Input data |

☆ ☆ ☆ ☆

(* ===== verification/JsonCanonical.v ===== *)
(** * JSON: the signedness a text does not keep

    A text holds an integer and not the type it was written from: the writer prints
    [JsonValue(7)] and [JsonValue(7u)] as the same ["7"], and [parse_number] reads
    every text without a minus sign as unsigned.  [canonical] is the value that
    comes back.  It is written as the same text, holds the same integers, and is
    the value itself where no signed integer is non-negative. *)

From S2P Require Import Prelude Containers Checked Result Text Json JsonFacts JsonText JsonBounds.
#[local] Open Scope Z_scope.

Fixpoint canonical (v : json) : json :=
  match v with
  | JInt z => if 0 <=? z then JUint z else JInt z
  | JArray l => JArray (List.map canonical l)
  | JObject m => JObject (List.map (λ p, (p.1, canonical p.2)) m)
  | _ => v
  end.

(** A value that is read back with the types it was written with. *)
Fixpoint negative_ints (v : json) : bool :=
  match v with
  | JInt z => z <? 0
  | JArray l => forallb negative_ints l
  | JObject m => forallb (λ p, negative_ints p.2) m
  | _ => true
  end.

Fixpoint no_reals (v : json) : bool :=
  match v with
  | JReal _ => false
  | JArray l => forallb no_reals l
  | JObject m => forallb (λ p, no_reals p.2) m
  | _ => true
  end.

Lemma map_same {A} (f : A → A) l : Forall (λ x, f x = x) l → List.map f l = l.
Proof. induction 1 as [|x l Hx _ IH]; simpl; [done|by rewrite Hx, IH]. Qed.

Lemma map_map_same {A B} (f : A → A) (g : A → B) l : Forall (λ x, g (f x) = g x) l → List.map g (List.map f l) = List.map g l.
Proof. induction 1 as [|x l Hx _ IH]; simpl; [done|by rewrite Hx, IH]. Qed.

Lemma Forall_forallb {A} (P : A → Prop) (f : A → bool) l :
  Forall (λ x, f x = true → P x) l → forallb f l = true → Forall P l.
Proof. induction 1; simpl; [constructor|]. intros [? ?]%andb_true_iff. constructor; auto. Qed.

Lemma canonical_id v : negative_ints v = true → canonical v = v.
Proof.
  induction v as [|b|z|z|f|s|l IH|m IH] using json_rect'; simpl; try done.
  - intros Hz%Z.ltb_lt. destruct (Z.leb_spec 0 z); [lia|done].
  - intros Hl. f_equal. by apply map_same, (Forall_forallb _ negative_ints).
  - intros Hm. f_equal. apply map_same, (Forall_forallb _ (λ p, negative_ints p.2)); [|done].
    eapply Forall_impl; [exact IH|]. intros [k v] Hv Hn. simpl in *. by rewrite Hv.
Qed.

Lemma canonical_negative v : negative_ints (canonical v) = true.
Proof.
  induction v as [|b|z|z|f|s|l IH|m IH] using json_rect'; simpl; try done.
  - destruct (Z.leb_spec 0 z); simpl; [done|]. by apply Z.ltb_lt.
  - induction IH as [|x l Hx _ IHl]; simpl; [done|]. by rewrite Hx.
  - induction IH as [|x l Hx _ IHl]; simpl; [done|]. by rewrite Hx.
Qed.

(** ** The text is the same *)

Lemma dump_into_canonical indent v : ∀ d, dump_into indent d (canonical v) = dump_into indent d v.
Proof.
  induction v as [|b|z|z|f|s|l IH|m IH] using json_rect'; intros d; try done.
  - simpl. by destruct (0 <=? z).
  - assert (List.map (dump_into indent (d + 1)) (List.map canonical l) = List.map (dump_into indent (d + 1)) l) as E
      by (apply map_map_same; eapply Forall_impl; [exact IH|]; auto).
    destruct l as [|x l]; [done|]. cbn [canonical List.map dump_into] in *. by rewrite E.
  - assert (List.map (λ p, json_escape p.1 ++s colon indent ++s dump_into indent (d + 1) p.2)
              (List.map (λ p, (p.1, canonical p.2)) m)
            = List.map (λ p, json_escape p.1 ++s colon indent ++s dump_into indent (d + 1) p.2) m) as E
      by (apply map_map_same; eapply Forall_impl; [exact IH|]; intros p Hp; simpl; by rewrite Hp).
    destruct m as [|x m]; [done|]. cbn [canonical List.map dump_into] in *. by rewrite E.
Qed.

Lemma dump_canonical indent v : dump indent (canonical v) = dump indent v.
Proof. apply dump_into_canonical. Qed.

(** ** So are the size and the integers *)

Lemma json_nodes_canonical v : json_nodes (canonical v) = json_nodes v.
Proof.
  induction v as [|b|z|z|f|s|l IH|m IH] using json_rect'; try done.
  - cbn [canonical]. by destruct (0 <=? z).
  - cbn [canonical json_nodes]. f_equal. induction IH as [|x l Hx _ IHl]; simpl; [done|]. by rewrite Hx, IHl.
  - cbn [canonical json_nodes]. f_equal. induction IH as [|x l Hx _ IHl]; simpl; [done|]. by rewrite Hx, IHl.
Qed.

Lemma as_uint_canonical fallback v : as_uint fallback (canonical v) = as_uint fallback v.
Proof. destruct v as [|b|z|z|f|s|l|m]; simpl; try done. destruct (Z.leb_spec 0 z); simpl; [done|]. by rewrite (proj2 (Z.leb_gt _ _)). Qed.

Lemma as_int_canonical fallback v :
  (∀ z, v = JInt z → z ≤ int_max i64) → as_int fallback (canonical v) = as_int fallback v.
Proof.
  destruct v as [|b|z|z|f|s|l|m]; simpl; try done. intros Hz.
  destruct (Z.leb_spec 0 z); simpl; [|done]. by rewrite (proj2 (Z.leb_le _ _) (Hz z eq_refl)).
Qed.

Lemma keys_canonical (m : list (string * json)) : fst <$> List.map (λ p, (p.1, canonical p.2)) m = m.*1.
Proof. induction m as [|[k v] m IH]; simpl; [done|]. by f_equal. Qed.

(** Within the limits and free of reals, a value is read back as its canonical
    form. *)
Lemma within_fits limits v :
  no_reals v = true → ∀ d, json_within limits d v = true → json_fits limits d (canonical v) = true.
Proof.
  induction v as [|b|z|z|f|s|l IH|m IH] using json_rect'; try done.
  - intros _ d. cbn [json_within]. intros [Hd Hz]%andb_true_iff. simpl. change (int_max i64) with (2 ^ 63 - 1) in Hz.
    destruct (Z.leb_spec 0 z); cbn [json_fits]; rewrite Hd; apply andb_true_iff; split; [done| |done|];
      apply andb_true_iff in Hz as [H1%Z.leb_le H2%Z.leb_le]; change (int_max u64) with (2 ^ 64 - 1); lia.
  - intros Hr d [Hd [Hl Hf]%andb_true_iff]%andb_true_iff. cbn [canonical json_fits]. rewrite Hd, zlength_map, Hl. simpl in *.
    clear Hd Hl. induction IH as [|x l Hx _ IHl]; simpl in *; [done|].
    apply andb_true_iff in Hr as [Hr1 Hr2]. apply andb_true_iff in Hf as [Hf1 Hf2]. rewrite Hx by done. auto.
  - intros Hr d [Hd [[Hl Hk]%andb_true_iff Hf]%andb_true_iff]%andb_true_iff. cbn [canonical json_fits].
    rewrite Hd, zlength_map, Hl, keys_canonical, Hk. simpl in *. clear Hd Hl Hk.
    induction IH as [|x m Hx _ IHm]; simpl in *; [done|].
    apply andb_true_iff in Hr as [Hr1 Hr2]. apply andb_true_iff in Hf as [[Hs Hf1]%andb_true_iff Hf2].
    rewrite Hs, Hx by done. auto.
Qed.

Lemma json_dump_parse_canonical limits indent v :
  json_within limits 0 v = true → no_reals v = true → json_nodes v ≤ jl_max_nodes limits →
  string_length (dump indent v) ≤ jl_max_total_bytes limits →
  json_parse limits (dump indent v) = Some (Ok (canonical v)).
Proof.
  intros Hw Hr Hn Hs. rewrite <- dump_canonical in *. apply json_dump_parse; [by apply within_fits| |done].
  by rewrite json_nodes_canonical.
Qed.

☆ ☆ ☆ ☆

What to produce | Output every record above exactly as it was given.

Result below |
(* ===== verification/JsonCanonical.v ===== *)
(** * JSON: the signedness a text does not keep

    A text holds an integer and not the type it was written from: the writer prints
    [JsonValue(7)] and [JsonValue(7u)] as the same ["7"], and [parse_number] reads
    every text without a minus sign as unsigned.  [canonical] is the value that
    comes back.  It is written as the same text, holds the same integers, and is
    the value itself where no signed integer is non-negative. *)

From S2P Require Import Prelude Containers Checked Result Text Json JsonFacts JsonText JsonBounds.
#[local] Open Scope Z_scope.

Fixpoint canonical (v : json) : json :=
  match v with
  | JInt z => if 0 <=? z then JUint z else JInt z
  | JArray l => JArray (List.map canonical l)
  | JObject m => JObject (List.map (λ p, (p.1, canonical p.2)) m)
  | _ => v
  end.

(** A value that is read back with the types it was written with. *)
Fixpoint negative_ints (v : json) : bool :=
  match v with
  | JInt z => z <? 0
  | JArray l => forallb negative_ints l
  | JObject m => forallb (λ p, negative_ints p.2) m
  | _ => true
  end.

Fixpoint no_reals (v : json) : bool :=
  match v with
  | JReal _ => false
  | JArray l => forallb no_reals l
  | JObject m => forallb (λ p, no_reals p.2) m
  | _ => true
  end.

Lemma map_same {A} (f : A → A) l : Forall (λ x, f x = x) l → List.map f l = l.
Proof. induction 1 as [|x l Hx _ IH]; simpl; [done|by rewrite Hx, IH]. Qed.

Lemma map_map_same {A B} (f : A → A) (g : A → B) l : Forall (λ x, g (f x) = g x) l → List.map g (List.map f l) = List.map g l.
Proof. induction 1 as [|x l Hx _ IH]; simpl; [done|by rewrite Hx, IH]. Qed.

Lemma Forall_forallb {A} (P : A → Prop) (f : A → bool) l :
  Forall (λ x, f x = true → P x) l → forallb f l = true → Forall P l.
Proof. induction 1; simpl; [constructor|]. intros [? ?]%andb_true_iff. constructor; auto. Qed.

Lemma canonical_id v : negative_ints v = true → canonical v = v.
Proof.
  induction v as [|b|z|z|f|s|l IH|m IH] using json_rect'; simpl; try done.
  - intros Hz%Z.ltb_lt. destruct (Z.leb_spec 0 z); [lia|done].
  - intros Hl. f_equal. by apply map_same, (Forall_forallb _ negative_ints).
  - intros Hm. f_equal. apply map_same, (Forall_forallb _ (λ p, negative_ints p.2)); [|done].
    eapply Forall_impl; [exact IH|]. intros [k v] Hv Hn. simpl in *. by rewrite Hv.
Qed.

Lemma canonical_negative v : negative_ints (canonical v) = true.
Proof.
  induction v as [|b|z|z|f|s|l IH|m IH] using json_rect'; simpl; try done.
  - destruct (Z.leb_spec 0 z); simpl; [done|]. by apply Z.ltb_lt.
  - induction IH as [|x l Hx _ IHl]; simpl; [done|]. by rewrite Hx.
  - induction IH as [|x l Hx _ IHl]; simpl; [done|]. by rewrite Hx.
Qed.

(** ** The text is the same *)

Lemma dump_into_canonical indent v : ∀ d, dump_into indent d (canonical v) = dump_into indent d v.
Proof.
  induction v as [|b|z|z|f|s|l IH|m IH] using json_rect'; intros d; try done.
  - simpl. by destruct (0 <=? z).
  - assert (List.map (dump_into indent (d + 1)) (List.map canonical l) = List.map (dump_into indent (d + 1)) l) as E
      by (apply map_map_same; eapply Forall_impl; [exact IH|]; auto).
    destruct l as [|x l]; [done|]. cbn [canonical List.map dump_into] in *. by rewrite E.
  - assert (List.map (λ p, json_escape p.1 ++s colon indent ++s dump_into indent (d + 1) p.2)
              (List.map (λ p, (p.1, canonical p.2)) m)
            = List.map (λ p, json_escape p.1 ++s colon indent ++s dump_into indent (d + 1) p.2) m) as E
      by (apply map_map_same; eapply Forall_impl; [exact IH|]; intros p Hp; simpl; by rewrite Hp).
    destruct m as [|x m]; [done|]. cbn [canonical List.map dump_into] in *. by rewrite E.
Qed.

Lemma dump_canonical indent v : dump indent (canonical v) = dump indent v.
Proof. apply dump_into_canonical. Qed.

(** ** So are the size and the integers *)

Lemma json_nodes_canonical v : json_nodes (canonical v) = json_nodes v.
Proof.
  induction v as [|b|z|z|f|s|l IH|m IH] using json_rect'; try done.
  - cbn [canonical]. by destruct (0 <=? z).
  - cbn [canonical json_nodes]. f_equal. induction IH as [|x l Hx _ IHl]; simpl; [done|]. by rewrite Hx, IHl.
  - cbn [canonical json_nodes]. f_equal. induction IH as [|x l Hx _ IHl]; simpl; [done|]. by rewrite Hx, IHl.
Qed.

Lemma as_uint_canonical fallback v : as_uint fallback (canonical v) = as_uint fallback v.
Proof. destruct v as [|b|z|z|f|s|l|m]; simpl; try done. destruct (Z.leb_spec 0 z); simpl; [done|]. by rewrite (proj2 (Z.leb_gt _ _)). Qed.

Lemma as_int_canonical fallback v :
  (∀ z, v = JInt z → z ≤ int_max i64) → as_int fallback (canonical v) = as_int fallback v.
Proof.
  destruct v as [|b|z|z|f|s|l|m]; simpl; try done. intros Hz.
  destruct (Z.leb_spec 0 z); simpl; [|done]. by rewrite (proj2 (Z.leb_le _ _) (Hz z eq_refl)).
Qed.

Lemma keys_canonical (m : list (string * json)) : fst <$> List.map (λ p, (p.1, canonical p.2)) m = m.*1.
Proof. induction m as [|[k v] m IH]; simpl; [done|]. by f_equal. Qed.

(** Within the limits and free of reals, a value is read back as its canonical
    form. *)
Lemma within_fits limits v :
  no_reals v = true → ∀ d, json_within limits d v = true → json_fits limits d (canonical v) = true.
Proof.
  induction v as [|b|z|z|f|s|l IH|m IH] using json_rect'; try done.
  - intros _ d. cbn [json_within]. intros [Hd Hz]%andb_true_iff. simpl. change (int_max i64) with (2 ^ 63 - 1) in Hz.
    destruct (Z.leb_spec 0 z); cbn [json_fits]; rewrite Hd; apply andb_true_iff; split; [done| |done|];
      apply andb_true_iff in Hz as [H1%Z.leb_le H2%Z.leb_le]; change (int_max u64) with (2 ^ 64 - 1); lia.
  - intros Hr d [Hd [Hl Hf]%andb_true_iff]%andb_true_iff. cbn [canonical json_fits]. rewrite Hd, zlength_map, Hl. simpl in *.
    clear Hd Hl. induction IH as [|x l Hx _ IHl]; simpl in *; [done|].
    apply andb_true_iff in Hr as [Hr1 Hr2]. apply andb_true_iff in Hf as [Hf1 Hf2]. rewrite Hx by done. auto.
  - intros Hr d [Hd [[Hl Hk]%andb_true_iff Hf]%andb_true_iff]%andb_true_iff. cbn [canonical json_fits].
    rewrite Hd, zlength_map, Hl, keys_canonical, Hk. simpl in *. clear Hd Hl Hk.
    induction IH as [|x m Hx _ IHm]; simpl in *; [done|].
    apply andb_true_iff in Hr as [Hr1 Hr2]. apply andb_true_iff in Hf as [[Hs Hf1]%andb_true_iff Hf2].
    rewrite Hs, Hx by done. auto.
Qed.

Lemma json_dump_parse_canonical limits indent v :
  json_within limits 0 v = true → no_reals v = true → json_nodes v ≤ jl_max_nodes limits →
  string_length (dump indent v) ≤ jl_max_total_bytes limits →
  json_parse limits (dump indent v) = Some (Ok (canonical v)).
Proof.
  intros Hw Hr Hn Hs. rewrite <- dump_canonical in *. apply json_dump_parse; [by apply within_fits| |done].
  by rewrite json_nodes_canonical.
Qed.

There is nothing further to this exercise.